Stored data

# # # # #

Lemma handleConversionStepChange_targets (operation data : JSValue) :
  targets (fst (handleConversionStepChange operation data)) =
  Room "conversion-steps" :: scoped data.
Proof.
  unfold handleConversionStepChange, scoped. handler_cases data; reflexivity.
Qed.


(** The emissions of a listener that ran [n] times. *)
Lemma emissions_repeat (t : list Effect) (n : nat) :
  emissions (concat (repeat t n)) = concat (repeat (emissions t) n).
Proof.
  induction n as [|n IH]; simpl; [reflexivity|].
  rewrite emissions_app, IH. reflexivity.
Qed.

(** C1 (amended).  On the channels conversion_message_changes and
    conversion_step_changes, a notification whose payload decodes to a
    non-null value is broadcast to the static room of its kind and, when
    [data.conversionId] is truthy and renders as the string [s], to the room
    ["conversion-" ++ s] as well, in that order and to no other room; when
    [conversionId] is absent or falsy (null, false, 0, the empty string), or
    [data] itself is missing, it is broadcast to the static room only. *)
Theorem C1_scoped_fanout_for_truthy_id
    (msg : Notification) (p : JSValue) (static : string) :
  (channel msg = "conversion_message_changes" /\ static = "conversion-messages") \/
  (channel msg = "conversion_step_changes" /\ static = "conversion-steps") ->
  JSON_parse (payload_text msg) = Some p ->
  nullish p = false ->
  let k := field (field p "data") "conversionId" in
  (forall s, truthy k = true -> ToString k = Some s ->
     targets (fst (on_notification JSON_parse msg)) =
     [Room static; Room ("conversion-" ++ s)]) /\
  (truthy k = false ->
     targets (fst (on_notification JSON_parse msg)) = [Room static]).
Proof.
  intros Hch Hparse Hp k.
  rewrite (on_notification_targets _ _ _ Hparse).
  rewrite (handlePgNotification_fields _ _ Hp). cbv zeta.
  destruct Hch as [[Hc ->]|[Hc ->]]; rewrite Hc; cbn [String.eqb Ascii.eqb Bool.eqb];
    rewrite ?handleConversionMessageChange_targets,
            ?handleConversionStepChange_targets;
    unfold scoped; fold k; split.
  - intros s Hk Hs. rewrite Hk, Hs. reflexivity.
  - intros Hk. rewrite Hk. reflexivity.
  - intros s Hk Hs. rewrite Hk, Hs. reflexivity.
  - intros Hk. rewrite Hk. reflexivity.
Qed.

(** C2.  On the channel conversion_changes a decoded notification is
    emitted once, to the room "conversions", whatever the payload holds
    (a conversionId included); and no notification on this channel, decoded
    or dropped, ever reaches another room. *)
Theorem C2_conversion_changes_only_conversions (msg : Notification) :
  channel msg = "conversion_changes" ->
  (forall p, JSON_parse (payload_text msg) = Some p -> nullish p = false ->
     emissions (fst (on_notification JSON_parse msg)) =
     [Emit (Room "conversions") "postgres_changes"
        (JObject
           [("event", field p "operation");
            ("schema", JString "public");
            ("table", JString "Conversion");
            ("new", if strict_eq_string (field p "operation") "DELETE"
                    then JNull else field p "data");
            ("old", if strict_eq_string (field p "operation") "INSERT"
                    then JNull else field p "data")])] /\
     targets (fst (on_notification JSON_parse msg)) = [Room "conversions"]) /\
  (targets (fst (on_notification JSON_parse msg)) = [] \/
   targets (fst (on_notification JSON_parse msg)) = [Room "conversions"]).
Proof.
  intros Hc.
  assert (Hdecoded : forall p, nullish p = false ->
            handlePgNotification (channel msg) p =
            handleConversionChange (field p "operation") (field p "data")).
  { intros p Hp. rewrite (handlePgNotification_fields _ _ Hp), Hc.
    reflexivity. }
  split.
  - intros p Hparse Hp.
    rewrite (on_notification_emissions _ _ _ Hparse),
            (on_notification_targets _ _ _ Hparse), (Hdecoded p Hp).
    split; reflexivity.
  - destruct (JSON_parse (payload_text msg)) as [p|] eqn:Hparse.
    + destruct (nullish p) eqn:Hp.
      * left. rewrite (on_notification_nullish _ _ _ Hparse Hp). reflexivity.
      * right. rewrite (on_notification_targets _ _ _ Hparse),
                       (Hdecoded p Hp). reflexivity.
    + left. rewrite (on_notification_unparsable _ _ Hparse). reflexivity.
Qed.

# # # # #

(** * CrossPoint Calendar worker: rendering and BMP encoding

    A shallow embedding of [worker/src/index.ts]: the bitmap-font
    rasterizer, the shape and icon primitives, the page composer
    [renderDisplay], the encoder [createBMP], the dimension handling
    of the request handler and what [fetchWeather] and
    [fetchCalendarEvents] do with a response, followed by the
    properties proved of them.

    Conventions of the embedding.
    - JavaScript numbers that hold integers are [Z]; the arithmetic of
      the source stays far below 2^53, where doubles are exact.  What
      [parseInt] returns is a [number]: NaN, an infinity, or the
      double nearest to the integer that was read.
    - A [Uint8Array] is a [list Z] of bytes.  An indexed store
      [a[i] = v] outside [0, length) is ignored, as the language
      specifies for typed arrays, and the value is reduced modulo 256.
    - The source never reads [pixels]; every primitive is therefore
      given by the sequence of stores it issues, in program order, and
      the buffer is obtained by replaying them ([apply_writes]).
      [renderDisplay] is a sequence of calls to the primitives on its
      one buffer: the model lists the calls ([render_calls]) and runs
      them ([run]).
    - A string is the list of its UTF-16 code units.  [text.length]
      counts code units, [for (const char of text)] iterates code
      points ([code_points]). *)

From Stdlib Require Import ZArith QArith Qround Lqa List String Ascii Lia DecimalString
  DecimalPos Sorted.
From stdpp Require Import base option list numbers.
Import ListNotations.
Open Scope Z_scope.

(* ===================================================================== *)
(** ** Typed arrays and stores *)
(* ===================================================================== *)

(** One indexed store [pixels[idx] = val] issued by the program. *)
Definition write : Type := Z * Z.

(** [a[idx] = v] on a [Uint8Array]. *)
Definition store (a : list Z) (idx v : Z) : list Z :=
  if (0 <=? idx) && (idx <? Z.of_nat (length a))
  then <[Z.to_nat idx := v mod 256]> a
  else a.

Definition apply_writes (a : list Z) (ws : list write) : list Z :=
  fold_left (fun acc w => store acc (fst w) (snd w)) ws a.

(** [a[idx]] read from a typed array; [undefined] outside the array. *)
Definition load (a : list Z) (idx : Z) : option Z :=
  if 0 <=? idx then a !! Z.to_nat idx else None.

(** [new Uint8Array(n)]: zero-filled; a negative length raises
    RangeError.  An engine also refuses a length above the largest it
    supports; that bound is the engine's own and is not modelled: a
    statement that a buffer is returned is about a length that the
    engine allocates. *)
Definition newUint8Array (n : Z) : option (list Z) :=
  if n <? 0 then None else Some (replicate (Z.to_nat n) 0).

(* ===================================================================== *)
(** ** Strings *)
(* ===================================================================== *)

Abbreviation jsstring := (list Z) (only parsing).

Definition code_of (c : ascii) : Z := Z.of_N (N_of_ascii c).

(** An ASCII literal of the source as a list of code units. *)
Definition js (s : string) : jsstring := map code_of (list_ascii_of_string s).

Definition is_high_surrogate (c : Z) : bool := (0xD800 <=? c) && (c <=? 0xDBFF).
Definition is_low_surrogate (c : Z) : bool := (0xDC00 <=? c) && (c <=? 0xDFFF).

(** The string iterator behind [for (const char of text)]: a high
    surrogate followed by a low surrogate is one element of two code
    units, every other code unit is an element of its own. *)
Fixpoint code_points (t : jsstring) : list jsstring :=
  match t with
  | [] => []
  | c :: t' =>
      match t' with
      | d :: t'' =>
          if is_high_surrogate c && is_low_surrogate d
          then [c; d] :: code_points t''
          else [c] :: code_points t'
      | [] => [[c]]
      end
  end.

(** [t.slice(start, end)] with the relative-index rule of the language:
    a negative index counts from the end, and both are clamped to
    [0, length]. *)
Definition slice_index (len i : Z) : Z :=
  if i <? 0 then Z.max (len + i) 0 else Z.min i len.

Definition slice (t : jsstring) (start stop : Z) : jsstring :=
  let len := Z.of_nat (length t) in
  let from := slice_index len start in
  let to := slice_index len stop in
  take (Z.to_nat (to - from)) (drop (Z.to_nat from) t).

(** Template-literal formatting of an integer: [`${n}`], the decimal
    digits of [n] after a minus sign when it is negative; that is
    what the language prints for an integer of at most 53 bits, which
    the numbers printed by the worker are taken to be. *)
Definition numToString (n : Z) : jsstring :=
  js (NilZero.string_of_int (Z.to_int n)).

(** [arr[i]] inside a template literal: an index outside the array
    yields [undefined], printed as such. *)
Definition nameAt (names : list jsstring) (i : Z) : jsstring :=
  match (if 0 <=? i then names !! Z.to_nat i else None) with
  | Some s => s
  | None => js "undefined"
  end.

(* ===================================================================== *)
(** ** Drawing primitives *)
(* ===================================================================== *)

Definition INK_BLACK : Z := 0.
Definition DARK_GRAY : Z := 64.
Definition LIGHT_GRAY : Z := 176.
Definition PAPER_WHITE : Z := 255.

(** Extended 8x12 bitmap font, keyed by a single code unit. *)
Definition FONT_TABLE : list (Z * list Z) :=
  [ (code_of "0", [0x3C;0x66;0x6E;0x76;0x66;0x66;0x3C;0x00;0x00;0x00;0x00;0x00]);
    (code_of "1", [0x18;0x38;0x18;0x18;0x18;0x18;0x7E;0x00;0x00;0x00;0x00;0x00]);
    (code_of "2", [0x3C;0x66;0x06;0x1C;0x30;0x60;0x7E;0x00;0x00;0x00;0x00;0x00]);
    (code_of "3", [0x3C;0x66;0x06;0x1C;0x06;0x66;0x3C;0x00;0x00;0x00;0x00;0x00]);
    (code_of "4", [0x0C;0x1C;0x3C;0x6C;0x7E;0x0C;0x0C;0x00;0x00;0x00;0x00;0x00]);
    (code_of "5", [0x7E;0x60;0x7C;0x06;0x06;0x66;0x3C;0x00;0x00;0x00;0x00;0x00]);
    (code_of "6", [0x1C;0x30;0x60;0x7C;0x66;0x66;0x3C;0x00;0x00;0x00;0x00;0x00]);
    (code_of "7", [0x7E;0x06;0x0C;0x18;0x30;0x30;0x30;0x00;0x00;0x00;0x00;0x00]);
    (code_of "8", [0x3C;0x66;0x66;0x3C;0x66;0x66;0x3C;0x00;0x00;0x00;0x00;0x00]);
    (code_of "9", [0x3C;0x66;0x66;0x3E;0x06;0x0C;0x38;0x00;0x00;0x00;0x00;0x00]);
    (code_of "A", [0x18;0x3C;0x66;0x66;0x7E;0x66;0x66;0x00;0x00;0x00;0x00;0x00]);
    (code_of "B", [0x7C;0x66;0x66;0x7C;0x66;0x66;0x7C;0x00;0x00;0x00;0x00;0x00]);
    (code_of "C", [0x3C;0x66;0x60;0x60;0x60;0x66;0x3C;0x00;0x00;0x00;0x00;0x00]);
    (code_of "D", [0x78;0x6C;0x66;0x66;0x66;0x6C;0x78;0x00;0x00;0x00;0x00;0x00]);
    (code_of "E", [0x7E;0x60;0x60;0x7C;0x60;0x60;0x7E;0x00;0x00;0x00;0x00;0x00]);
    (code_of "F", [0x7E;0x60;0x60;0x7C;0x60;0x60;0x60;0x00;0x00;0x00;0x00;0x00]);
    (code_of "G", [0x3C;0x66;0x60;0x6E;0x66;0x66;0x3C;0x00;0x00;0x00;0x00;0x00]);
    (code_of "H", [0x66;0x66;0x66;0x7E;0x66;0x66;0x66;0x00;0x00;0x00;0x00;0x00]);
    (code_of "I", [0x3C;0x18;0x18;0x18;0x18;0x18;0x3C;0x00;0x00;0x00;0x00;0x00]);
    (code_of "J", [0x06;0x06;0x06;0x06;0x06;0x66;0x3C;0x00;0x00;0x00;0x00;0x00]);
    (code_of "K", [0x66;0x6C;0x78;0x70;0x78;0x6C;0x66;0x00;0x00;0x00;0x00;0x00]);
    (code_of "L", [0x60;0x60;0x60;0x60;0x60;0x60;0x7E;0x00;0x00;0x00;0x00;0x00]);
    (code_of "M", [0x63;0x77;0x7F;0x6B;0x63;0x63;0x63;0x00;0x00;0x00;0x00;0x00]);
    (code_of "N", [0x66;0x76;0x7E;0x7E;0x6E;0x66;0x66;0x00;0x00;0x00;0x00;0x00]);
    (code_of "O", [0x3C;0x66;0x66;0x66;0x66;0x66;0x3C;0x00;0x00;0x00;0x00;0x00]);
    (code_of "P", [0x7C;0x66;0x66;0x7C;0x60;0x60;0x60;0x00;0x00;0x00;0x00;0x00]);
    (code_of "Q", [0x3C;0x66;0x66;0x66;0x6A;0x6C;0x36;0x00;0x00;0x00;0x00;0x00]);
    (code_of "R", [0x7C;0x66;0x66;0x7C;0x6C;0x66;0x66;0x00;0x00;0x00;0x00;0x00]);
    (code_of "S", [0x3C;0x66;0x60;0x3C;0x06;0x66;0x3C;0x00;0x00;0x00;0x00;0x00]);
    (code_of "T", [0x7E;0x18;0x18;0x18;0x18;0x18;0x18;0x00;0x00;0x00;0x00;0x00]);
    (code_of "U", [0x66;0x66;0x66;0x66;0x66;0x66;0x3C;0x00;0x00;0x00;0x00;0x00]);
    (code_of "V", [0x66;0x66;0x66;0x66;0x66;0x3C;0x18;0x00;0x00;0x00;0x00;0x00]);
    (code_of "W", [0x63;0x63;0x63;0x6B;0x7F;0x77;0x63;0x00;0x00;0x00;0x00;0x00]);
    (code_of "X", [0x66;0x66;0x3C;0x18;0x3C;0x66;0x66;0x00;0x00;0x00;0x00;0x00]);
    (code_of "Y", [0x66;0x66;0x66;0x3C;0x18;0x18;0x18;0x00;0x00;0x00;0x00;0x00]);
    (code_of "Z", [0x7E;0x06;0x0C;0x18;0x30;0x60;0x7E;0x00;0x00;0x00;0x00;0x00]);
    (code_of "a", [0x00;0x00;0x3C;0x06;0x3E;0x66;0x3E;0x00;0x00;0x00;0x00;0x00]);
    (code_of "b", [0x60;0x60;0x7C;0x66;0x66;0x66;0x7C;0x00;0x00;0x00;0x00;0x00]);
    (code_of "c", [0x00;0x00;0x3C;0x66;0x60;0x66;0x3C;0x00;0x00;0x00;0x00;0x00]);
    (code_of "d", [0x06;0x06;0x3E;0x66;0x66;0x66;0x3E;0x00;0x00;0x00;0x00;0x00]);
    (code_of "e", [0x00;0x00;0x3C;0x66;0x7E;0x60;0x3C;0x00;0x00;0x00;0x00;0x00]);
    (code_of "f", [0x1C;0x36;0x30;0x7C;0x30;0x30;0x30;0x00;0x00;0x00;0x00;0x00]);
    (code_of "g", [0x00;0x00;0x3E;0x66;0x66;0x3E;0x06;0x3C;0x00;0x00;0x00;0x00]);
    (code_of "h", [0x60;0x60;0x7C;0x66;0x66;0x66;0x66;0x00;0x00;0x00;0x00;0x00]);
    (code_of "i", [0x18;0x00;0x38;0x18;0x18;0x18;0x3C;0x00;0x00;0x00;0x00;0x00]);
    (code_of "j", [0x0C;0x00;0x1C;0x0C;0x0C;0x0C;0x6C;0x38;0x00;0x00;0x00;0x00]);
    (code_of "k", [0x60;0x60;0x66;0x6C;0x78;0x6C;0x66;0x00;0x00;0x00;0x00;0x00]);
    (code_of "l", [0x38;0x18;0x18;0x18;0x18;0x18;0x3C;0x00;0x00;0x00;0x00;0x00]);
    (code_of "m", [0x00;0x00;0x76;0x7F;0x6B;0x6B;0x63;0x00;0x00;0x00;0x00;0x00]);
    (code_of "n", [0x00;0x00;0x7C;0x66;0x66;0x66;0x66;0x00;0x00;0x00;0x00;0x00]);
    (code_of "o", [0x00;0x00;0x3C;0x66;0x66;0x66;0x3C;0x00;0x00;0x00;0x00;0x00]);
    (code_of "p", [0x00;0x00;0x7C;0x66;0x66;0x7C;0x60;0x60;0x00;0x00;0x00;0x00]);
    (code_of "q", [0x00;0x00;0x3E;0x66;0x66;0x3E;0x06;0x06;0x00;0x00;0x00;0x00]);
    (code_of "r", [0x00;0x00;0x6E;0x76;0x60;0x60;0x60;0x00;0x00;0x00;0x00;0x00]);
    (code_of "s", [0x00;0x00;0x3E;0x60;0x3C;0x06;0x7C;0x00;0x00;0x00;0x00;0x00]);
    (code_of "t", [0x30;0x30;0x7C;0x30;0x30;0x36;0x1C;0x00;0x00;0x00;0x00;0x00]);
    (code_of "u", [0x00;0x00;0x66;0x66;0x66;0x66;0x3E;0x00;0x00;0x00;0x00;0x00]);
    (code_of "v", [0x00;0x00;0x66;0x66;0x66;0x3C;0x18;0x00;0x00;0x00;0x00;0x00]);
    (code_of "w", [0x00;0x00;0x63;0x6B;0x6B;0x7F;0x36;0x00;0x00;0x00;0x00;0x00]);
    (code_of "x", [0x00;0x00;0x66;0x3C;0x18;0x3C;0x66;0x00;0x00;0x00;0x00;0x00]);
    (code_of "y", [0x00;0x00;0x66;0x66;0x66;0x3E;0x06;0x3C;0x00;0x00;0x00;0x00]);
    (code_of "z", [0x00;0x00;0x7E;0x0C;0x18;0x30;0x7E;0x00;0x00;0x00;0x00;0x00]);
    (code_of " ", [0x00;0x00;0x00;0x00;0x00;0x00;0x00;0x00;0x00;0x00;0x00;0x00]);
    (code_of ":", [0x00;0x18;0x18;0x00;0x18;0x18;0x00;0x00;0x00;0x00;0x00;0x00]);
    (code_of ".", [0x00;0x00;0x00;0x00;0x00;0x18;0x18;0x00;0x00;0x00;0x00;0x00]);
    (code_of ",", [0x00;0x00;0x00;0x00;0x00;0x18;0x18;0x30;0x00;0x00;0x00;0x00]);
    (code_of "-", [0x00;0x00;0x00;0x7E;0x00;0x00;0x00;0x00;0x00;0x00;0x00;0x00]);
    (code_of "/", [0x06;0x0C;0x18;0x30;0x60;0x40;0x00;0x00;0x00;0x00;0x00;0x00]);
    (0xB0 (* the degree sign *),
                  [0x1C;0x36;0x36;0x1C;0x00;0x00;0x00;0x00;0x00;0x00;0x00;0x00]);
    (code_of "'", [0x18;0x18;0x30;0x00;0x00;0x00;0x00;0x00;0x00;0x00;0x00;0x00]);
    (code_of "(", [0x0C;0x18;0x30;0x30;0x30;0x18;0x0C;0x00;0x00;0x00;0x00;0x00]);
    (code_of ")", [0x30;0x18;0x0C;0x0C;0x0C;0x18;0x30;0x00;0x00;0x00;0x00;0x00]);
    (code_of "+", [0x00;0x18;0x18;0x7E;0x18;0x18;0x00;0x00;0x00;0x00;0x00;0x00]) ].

# # # # #

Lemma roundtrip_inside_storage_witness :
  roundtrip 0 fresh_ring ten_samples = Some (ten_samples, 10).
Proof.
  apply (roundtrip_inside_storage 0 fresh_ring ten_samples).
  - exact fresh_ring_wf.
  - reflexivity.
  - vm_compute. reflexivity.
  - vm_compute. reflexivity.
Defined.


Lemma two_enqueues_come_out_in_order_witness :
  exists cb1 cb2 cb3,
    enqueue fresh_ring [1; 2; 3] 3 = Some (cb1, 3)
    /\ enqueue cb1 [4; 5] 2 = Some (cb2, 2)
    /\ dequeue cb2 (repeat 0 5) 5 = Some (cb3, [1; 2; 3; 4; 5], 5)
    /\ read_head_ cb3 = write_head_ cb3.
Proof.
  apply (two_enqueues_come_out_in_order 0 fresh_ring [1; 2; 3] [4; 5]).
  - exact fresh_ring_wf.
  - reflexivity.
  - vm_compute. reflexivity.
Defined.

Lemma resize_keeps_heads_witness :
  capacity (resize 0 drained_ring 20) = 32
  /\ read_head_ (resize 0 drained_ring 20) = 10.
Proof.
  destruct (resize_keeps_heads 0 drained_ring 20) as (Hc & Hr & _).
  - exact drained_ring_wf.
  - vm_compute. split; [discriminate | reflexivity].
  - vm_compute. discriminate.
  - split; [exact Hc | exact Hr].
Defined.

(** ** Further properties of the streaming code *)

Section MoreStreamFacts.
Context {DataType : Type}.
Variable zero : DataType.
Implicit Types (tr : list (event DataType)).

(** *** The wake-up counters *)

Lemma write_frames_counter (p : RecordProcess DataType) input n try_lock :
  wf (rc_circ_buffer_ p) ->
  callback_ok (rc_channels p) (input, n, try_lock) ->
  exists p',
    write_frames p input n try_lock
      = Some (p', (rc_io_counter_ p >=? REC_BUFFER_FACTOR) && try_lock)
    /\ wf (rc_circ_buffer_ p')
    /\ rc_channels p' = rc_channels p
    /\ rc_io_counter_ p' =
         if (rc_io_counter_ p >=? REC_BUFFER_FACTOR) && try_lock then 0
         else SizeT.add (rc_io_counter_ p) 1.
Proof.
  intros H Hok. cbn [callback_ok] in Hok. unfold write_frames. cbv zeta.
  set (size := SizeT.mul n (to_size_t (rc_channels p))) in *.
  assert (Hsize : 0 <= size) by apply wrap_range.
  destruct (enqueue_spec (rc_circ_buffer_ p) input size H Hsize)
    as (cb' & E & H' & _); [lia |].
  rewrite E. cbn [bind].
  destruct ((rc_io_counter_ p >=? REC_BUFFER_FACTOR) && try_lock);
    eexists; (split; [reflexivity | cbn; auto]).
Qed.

# # # # #

-- What is needed --
What is the number of lines in the records that include "embedding"? Answer with that number alone.

-- Exercise solution --
2